Oil prices have risen by more than a quarter since the start of 2008, when they surged past USD100 a barrel for the first time. At the moment they're hovering around the USD135 a barrel mark.
In its latest monthly report published the independent Centre for Global Energy Studies said that oil prices would continue to rise unless there was a worldwide recession.
Crude futures are being supported by supply disruptions in oil-producing nations, notably Nigeria, high demand for energy by China ahead of the Summer Olympics and a weak US currency which makes dollar-price oil cheaper for foreign buyers.
Goldman Sachs, the most active investment bank in energy markets, in May predicted that oil prices would jump to $141 during the second half of the year.

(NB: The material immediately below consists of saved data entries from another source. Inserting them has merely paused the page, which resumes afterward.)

(** [json.RawMessage], with or without [omitempty]. *)
Definition f_raw (omit : bool) : field (option string).
Proof.
  refine (Field (fun b => if omit && is_empty (default "" b) then Some None else Some <$> encode_raw b)
    (fun o => Some (write <$> o))
    (fun b => match b with Some s => raw_ok s | None => omit = true end) _ _ _).
  - intros b d. destruct (_ && _); [done|]. intros H. apply fmap_Some in H as (d' & H & [= ->]).
    by apply encode_raw_doc in H as [? _].
  - intros b o. destruct (_ && _) eqn:E.
    + intros [= <-]. exists None. split; [done|]. by apply andb_true_iff in E as [-> _].
    + intros H. apply fmap_Some in H as (d & H & ->). apply encode_raw_doc in H as [_ H]. by eexists.
  - intros [s|] H.
    + destruct (encode_raw_ok _ H) as (d & E & Hd & Hw). cbn.
      assert (is_empty s = false) as ->.
      { destruct (write_start d Hd) as (a & t & Ew & _). rewrite Hw in Ew. by rewrite Ew. }
      rewrite andb_false_r, E. eexists. split; [done|]. cbn. by rewrite Hw.
    + cbn. subst omit. by eexists.
Defined.

(** [map[string]string] with [omitempty]; a null is the zero string. *)
Definition text_value (v : value) : option string :=
  match v with VString s => Some s | VNull => Some "" | _ => None end.
Fixpoint text_values (m : list (string * value)) : option (list (string * string)) :=
  match m with
  | [] => Some []
  | (k, v) :: m => s ← text_value v; l ← text_values m; Some ((k, s) :: l)
  end.
Definition of_texts (m : list (string * string)) : list (string * value) := (fun kv => (kv.1, VString kv.2)) <$> m.

Definition text_pair (kv : string * string) : Prop := valid_string kv.1 = true /\ valid_string kv.2 = true.

Lemma text_values_of m : text_values (of_texts m) = Some m.
Proof. induction m as [|[k s] m IH]; [done|]. cbn. unfold of_texts in IH. by rewrite IH. Qed.

Lemma of_texts_sorted m : keys_sorted m -> keys_sorted (of_texts m).
Proof.
  unfold keys_sorted, of_texts. induction 1 as [|[k s] m Hs IH Hf]; cbn; constructor; [done|].
  rewrite Forall_fmap. eapply Forall_impl; [exact Hf|]. by intros [].
Qed.

Lemma of_texts_ok m : keys_sorted m -> Forall text_pair m ->
  value_ok (VObject (of_texts m)).
Proof.
  intros Hs Hv. split; [by apply of_texts_sorted|]. apply values_ok_foldr. unfold values_ok, of_texts.
  rewrite !Forall_fmap. split; (eapply Forall_impl; [exact Hv|]); by intros [] [].
Qed.

Lemma set_member_text k s m : set_member k (VString s) (of_texts m) = of_texts (set_member k s m).
Proof.
  induction m as [|[k' s'] m IH]; [done|]. cbn. unfold of_texts in *.
  destruct (String.eqb k k'); [done|]. destruct (string_less k k'); [done|]. cbn. by rewrite IH.
Qed.

Lemma set_member_pair k s acc : valid_string k = true -> valid_string s = true -> Forall text_pair acc ->
  Forall text_pair (set_member k s acc).
Proof.
  intros Hk Hs Ha.
  assert (Forall (fun kv => valid_string (fst kv) = true) (set_member k s acc)) as H1.
  { apply (set_member_keys (fun k => valid_string k = true)); [done|]. eapply Forall_impl; [exact Ha|]. by intros ? []. }
  assert (Forall (fun kv => valid_string (snd kv) = true) (set_member k s acc)) as H2.
  { apply (set_member_values (fun v => valid_string v = true)); [done|]. eapply Forall_impl; [exact Ha|]. by intros ? []. }
  rewrite Forall_forall in *. intros kv Hin. split; [by apply H1 | by apply H2].
Qed.

Lemma fold_texts l : Forall text_pair l -> forall acc, keys_sorted acc -> Forall text_pair acc ->
  exists m, fold_left (fun m kv => set_member (fst kv) (snd kv) m) (of_texts l) (of_texts acc) = of_texts m /\
    keys_sorted m /\ Forall text_pair m /\ (acc <> [] \/ l <> [] -> m <> []).
Proof.
  induction 1 as [|[k s] l [Hk Hs'] Hv IH]; intros acc Hs Ha.
  - exists acc. split_and!; [done..|]. by intros [].
  - destruct (IH (set_member k s acc)) as (m & E & ? & ? & Hne); [by apply set_member_sorted | by apply set_member_pair|].
    exists m. cbn. rewrite set_member_text. split_and!; [done..|]. intros _. apply Hne. left.
    destruct acc as [|[k' s''] acc]; [done|]. cbn. by repeat case_match.
Qed.

Lemma encode_texts m d : encode_value (VObject (of_texts m)) = Some d ->
  exists m', decode_value d = VObject (of_texts m') /\ keys_sorted m' /\ Forall text_pair m' /\ (m <> [] -> m' <> []).
Proof.
  rewrite encode_object. intros H. apply fmap_Some in H as (ds & H & ->). cbn. unfold members_of.
  assert (Forall2 (fun kv kd => kd = (escape kv.1, jstr kv.2)) m ds) as F.
  { revert ds H. induction m as [|[k s] m IH]; intros ds H; cbn in H; [by injection H as <-|].
    destruct (encode_members _) as [ds'|] eqn:E; [|done]. injection H as <-. constructor; [done|]. by apply IH. }
  clear H. assert (exists l, (fun m => (text_of m.1, decode_value m.2)) <$> ds = of_texts l /\
    Forall text_pair l /\ length l = length m) as (l & -> & Hv & Hlen).
  { induction F as [|[k s] [? ?] m ds [= -> ->] F IH]; [by exists []|]. destruct IH as (l & E & Hv & Hl).
    exists ((text_of (escape k), text_of (escape s)) :: l). cbn. rewrite E. split_and!; [done| |by rewrite Hl].
    constructor; [|done]. split; apply text_of_valid. }
  destruct (fold_texts l Hv []) as (m' & E & Hs & Hv' & Hne); [constructor..|]. exists m'.
  split_and!; [by rewrite <- E | done..|]. intros Hm. apply Hne. right. intros ->. by destruct m.
Qed.

Definition o_strings : field (option (list (string * string))).
Proof.
  refine (Field (fun m => match m with
                          | None | Some [] => Some None
                          | Some m => Some <$> encode_value (VObject (of_texts m)) end)
    (or_zero None (fun d => match d with
                            | DObj _ => match decode_value d with VObject m => Some <$> text_values m | _ => None end
                            | _ => None end))
    (fun m => match m with
              | Some m => m <> [] /\ keys_sorted m /\ Forall text_pair m
              | None => True end) _ _ _).
  - intros [[|kv m]|] d H; try done. apply fmap_Some in H as (d' & H & [= ->]). by eapply encode_value_doc.
  - intros [[|kv m]|] o H; [injection H as <-; by exists None| |injection H as <-; by exists None].
    apply fmap_Some in H as (d & H & ->). destruct (encode_texts _ _ H) as (m' & E & Hs & Hv & Hne).
    exists (Some m'). rewrite encode_object in H. apply fmap_Some in H as (ds & _ & ->).
    change (or_zero None _ (Some (DObj ds))) with (match decode_value (DObj ds) with VObject m => Some <$> text_values m | _ => None end).
    rewrite E, text_values_of. split; [done|]. split_and!; [by apply Hne | done..].
  - intros [m|] H; [|by eexists]. destruct H as (Hm & Hs & Hv).
    destruct (encode_value_ok _ (of_texts_ok _ Hs Hv)) as (d & E & _ & Hd).
    destruct m as [|kv m]; [done|]. rewrite E. eexists. split; [done|].
    rewrite encode_object in E. apply fmap_Some in E as (ds & E & ->).
    change (or_zero None _ (Some (DObj ds))) with (match decode_value (DObj ds) with VObject m => Some <$> text_values m | _ => None end).
    by rewrite Hd, text_values_of.
Defined.

(* ------------------------------------------------------------------ *)
(** ** Slices *)

Fixpoint encode_all {A} (c : codec A) (l : list A) : option (list doc) :=
  match l with
  | [] => Some []
  | a :: l => d ← encode c a; ds ← encode_all c l; Some (d :: ds)
  end.
Fixpoint decode_all {A} (c : codec A) (l : list doc) : option (list A) :=
  match l with
  | [] => Some []
  | d :: l => a ← decode c d; rest ← decode_all c l; Some (a :: rest)
  end.

Lemma encode_all_ok {A} (c : codec A) l ds : encode_all c l = Some ds -> doc_ok (DArr ds).
Proof.
  revert ds. induction l as [|a l IH]; cbn; intros ds H; [by injection H as <-|].
  destruct (encode c a) eqn:E; [|done]. destruct (encode_all c l); [|done]. injection H as <-. cbn.
  split; [by eapply encode_ok | by apply IH].
Qed.

Lemma encode_all_normalizes {A} (c : codec A) l ds : encode_all c l = Some ds ->
  exists l', decode_all c ds = Some l' /\ Forall (canonical c) l' /\ length l' = length l.
Proof.
  revert ds. induction l as [|a l IH]; cbn; intros ds H; [injection H as <-; by exists []|].
  destruct (encode c a) eqn:E; [|done]. destruct (encode_all c l) eqn:El; [|done]. injection H as <-.
  apply normalizes in E as (b & Hb & Hc). destruct (IH _ eq_refl) as (l' & Hl & Hc' & Hn).
  exists (b :: l'). cbn. rewrite Hb. cbn. rewrite Hl. cbn. split_and!; [done | by constructor | by rewrite Hn].
Qed.

Lemma encode_all_reads_back {A} (c : codec A) l : Forall (canonical c) l ->
  exists ds, encode_all c l = Some ds /\ decode_all c ds = Some l.
Proof.
  induction 1 as [|a l Ha Hl (ds & E & Hd)]; [by exists []|]. destruct (reads_back _ c a Ha) as (d & Ed & Hdd).
  exists (d :: ds). cbn. rewrite Ed, E. cbn. by rewrite Hdd, Hd.
Qed.

(** A slice, nil when it is empty: null, or left out with [omitempty]. *)
Definition f_list {A} (omit : bool) (c : codec A) : field (list A).
Proof.
  refine (Field (fun l => match l with
                          | [] => Some (if omit then None else Some (DLit "null"))
                          | _ => (fun ds => Some (DArr ds)) <$> encode_all c l end)
    (or_zero [] (fun d => match d with DArr ds => decode_all c ds | _ => None end)) (Forall (canonical c)) _ _ _).
  - intros [|a l] d H; [destruct omit; [done|]; injection H as <-; by left|].
    apply fmap_Some in H as (ds & H & [= ->]). by eapply encode_all_ok.
  - intros [|a l] o H; [injection H as <-; exists []; by destruct omit|].
    apply fmap_Some in H as (ds & H & ->). apply encode_all_normalizes in H as (l' & H & Hc & _). by exists l'.
  - intros [|a l] H; [eexists; split; [done|]; by destruct omit|].
    destruct (encode_all_reads_back c _ H) as (ds & E & Hd). rewrite E. eexists. split; [done|]. exact Hd.
Defined.

(* ------------------------------------------------------------------ *)
(** ** Structures *)

(** [foldName]: names match up to case.  The only other runes that fold to
    ASCII are the Kelvin sign and the long s. *)
Fixpoint fold_name (s : string) : string :=
  match s with
  | "" => ""
  | String a s' =>
      if (byte_of a =? 226)%N then
        match s' with
        | String b (String c s'') =>
            if ((byte_of b =? 132) && (byte_of c =? 170))%N then String "k" (fold_name s'') else String a (fold_name s')
        | _ => String a (fold_name s')
        end
      else if (byte_of a =? 197)%N then
        match s' with
        | String b s'' => if (byte_of b =? 191)%N then String "s" (fold_name s'') else String a (fold_name s')
        | _ => String a (fold_name s')
        end
      else String (if is_upper a then ascii_of_N (byte_of a + 32) else a) (fold_name s')
  end.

Drivers in the US are up in arms about a gallon of "gas" costing USD4 - half of what we pay here! Stalker thinks back to the USD200 a barrel prediction that seemed so fanciful at the New Year - it ain’t so fanciful now. However the many oil experts still say that the price is over inflated and should be closer to $80 a barrel for oil.
In the end up, the new reality is hitting home hard and fast - people are changing their ways - fewer car trips and a lighter foot on the accelerator.
Those who can seem to be seeking out the used cooking oil alternative. Home heating systems are put on lower settings.
But what can industry do? All potential economies are being investigated in order to maximise savings.
We can add the energy crunch to the credit crunch - does it all add up to the big crunch?